**Record extracts**
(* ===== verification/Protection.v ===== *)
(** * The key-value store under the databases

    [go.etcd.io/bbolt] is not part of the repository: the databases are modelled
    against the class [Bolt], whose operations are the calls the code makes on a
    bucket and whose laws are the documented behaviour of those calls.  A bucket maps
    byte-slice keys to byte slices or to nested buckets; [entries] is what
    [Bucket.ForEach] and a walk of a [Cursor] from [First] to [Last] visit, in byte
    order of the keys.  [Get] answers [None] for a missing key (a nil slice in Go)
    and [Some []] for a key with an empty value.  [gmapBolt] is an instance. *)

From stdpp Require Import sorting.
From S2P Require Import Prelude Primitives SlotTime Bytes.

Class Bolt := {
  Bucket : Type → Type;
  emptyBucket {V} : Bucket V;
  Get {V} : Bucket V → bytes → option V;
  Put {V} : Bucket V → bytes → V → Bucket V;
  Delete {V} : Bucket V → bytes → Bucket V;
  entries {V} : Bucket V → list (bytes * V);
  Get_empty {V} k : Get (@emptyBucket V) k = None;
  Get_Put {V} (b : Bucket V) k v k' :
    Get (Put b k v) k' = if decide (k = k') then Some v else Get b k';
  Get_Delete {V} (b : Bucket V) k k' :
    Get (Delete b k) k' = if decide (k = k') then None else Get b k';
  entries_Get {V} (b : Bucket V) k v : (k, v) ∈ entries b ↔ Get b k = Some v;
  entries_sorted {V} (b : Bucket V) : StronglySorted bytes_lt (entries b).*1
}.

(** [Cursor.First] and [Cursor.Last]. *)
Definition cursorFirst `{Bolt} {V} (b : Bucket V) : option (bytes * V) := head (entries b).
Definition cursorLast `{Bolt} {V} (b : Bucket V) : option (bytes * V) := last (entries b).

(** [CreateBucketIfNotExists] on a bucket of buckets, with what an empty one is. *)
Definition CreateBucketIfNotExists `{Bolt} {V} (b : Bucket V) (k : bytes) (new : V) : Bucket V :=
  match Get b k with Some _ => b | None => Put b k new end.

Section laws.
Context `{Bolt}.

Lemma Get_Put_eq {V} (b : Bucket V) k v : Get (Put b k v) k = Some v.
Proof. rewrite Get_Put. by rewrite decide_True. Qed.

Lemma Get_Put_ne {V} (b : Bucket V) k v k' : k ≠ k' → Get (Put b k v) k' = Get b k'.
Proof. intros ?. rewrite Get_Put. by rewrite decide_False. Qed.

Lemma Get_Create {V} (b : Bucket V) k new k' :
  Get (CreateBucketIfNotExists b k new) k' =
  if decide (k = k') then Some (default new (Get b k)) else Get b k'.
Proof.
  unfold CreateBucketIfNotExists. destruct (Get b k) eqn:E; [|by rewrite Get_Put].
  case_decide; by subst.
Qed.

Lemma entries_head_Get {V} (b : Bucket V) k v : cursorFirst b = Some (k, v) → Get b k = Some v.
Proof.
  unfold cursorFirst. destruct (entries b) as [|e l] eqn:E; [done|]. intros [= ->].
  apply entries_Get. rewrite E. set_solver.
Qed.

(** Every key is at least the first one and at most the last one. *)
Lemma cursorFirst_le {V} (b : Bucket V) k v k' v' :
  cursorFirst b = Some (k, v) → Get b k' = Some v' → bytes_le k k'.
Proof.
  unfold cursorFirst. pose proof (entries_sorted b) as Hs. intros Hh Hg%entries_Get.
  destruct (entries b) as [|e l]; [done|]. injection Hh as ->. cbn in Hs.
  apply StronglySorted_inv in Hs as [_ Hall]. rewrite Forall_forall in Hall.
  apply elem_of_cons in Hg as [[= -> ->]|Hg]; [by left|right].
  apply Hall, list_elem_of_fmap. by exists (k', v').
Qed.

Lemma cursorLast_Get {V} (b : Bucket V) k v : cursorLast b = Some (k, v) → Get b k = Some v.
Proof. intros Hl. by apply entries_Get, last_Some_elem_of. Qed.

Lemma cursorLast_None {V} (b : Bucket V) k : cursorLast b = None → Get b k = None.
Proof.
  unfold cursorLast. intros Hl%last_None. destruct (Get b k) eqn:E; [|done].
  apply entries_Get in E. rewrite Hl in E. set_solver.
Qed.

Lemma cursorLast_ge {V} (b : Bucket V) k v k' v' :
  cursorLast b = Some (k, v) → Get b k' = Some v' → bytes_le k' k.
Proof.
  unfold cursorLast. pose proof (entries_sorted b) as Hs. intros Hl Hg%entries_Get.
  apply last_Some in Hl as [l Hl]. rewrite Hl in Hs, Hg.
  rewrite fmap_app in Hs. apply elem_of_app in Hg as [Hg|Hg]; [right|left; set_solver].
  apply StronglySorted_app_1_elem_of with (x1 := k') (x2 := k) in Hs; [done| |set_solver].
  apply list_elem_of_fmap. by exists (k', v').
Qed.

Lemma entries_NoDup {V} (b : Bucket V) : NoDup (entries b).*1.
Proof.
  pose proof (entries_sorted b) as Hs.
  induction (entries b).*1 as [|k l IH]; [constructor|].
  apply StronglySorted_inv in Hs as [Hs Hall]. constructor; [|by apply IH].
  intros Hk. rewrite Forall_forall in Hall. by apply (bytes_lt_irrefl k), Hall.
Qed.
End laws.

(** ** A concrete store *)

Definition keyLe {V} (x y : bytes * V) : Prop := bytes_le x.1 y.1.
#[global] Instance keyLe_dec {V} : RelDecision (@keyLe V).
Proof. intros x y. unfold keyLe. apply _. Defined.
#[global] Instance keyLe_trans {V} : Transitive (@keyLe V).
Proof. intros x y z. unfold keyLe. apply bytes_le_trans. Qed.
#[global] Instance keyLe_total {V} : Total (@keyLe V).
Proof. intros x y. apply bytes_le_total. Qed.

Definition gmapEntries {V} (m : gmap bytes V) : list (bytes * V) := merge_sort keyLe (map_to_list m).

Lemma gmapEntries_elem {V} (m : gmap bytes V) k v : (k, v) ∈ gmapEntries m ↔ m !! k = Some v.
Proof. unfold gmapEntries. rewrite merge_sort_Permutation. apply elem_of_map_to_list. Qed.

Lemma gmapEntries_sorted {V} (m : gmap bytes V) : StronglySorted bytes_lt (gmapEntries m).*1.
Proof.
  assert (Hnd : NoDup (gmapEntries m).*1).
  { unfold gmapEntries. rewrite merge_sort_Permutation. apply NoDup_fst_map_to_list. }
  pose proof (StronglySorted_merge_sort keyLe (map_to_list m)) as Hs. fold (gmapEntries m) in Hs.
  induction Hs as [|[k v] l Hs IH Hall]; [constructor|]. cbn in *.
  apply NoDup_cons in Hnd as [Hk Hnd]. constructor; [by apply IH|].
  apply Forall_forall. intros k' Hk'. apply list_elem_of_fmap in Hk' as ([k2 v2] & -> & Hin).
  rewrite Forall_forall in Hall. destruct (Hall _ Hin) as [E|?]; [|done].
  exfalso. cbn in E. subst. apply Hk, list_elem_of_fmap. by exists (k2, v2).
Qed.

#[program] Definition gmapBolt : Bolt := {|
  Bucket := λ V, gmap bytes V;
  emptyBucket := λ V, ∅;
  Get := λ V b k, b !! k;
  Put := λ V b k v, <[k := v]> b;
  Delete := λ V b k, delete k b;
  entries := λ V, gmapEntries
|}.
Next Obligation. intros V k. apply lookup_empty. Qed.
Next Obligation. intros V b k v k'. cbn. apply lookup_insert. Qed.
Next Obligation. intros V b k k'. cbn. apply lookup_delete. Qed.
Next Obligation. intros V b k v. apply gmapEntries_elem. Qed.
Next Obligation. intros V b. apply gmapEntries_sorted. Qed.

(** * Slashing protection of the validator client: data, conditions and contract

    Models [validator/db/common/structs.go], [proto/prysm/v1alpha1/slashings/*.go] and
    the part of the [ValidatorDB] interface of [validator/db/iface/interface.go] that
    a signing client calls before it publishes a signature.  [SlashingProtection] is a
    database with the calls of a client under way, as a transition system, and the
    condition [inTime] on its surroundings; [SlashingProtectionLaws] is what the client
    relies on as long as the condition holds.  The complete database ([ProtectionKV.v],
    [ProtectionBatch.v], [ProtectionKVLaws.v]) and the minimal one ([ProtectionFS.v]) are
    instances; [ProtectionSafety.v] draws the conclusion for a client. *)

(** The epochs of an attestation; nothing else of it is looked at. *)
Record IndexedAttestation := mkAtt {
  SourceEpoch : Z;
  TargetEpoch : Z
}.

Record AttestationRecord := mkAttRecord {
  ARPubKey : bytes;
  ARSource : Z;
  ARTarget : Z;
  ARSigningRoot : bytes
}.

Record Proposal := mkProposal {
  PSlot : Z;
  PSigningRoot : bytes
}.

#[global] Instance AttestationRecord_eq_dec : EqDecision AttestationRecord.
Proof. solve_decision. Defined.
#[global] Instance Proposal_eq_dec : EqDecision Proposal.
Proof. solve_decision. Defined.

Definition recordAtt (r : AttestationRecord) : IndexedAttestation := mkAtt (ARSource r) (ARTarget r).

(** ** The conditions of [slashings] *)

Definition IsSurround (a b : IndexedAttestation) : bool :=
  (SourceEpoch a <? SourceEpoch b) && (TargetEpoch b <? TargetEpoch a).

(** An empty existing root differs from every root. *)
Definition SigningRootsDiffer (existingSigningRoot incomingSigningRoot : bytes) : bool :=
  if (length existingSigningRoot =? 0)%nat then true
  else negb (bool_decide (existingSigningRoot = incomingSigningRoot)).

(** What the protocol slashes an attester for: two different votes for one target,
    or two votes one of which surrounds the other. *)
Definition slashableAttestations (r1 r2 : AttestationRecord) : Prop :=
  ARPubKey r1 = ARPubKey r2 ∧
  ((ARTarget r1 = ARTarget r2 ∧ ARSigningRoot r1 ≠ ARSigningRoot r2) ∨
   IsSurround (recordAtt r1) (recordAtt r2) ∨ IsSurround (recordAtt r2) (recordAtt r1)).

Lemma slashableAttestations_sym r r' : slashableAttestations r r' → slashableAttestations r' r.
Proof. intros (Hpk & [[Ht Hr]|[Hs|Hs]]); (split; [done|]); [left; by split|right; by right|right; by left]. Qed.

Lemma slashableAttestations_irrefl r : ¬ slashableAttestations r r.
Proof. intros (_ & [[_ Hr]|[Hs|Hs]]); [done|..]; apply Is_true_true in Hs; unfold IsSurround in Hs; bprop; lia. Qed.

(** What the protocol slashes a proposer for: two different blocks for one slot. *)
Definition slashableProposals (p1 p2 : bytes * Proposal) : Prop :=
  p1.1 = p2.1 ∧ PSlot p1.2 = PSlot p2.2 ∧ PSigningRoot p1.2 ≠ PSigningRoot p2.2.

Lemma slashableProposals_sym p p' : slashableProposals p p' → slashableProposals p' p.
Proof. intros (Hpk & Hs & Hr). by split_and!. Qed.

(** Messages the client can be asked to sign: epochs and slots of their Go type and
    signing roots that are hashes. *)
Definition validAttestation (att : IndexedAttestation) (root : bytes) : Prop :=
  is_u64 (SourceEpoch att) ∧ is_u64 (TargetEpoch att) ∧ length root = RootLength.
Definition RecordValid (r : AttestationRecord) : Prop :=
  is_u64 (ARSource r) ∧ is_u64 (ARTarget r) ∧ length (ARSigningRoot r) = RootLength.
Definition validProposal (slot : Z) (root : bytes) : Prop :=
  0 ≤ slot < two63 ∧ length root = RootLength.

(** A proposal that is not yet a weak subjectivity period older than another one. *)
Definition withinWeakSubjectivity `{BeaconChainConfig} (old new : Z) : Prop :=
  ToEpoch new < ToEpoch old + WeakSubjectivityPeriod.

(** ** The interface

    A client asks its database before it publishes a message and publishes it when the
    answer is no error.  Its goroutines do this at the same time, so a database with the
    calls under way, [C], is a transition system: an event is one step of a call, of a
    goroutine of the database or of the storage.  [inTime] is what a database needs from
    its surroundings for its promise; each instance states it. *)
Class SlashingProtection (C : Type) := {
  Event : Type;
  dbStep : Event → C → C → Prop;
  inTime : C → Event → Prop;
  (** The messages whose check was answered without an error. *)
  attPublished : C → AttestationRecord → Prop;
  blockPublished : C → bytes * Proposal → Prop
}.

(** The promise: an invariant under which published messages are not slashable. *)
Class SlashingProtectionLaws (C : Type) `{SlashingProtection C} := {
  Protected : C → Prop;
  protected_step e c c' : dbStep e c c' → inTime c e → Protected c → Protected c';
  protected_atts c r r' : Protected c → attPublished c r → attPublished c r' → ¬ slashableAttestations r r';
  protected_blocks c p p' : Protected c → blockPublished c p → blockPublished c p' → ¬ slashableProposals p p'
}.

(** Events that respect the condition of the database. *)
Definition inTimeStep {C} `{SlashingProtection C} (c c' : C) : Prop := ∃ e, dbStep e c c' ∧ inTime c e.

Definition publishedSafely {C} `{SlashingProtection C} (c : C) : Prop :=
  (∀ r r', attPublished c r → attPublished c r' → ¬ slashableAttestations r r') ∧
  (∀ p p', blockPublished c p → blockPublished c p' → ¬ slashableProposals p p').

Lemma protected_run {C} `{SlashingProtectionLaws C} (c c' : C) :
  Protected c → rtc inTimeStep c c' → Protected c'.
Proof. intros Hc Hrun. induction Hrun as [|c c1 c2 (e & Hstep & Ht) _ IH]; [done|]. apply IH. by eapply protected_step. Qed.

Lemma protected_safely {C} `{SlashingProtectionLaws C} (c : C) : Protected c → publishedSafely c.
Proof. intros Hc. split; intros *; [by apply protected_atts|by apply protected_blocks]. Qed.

**Task brief**
Please output exactly the lines between the one holding "b k = None." and the one holding "apply StronglySorted_inv in Hs as [Hs" in the records above, inclusive, and nothing more.

**Exercise solution**
Lemma cursorLast_None {V} (b : Bucket V) k : cursorLast b = None → Get b k = None.
Proof.
  unfold cursorLast. intros Hl%last_None. destruct (Get b k) eqn:E; [|done].
  apply entries_Get in E. rewrite Hl in E. set_solver.
Qed.

Lemma cursorLast_ge {V} (b : Bucket V) k v k' v' :
  cursorLast b = Some (k, v) → Get b k' = Some v' → bytes_le k' k.
Proof.
  unfold cursorLast. pose proof (entries_sorted b) as Hs. intros Hl Hg%entries_Get.
  apply last_Some in Hl as [l Hl]. rewrite Hl in Hs, Hg.
  rewrite fmap_app in Hs. apply elem_of_app in Hg as [Hg|Hg]; [right|left; set_solver].
  apply StronglySorted_app_1_elem_of with (x1 := k') (x2 := k) in Hs; [done| |set_solver].
  apply list_elem_of_fmap. by exists (k', v').
Qed.

Lemma entries_NoDup {V} (b : Bucket V) : NoDup (entries b).*1.
Proof.
  pose proof (entries_sorted b) as Hs.
  induction (entries b).*1 as [|k l IH]; [constructor|].
  apply StronglySorted_inv in Hs as [Hs Hall]. constructor; [|by apply IH].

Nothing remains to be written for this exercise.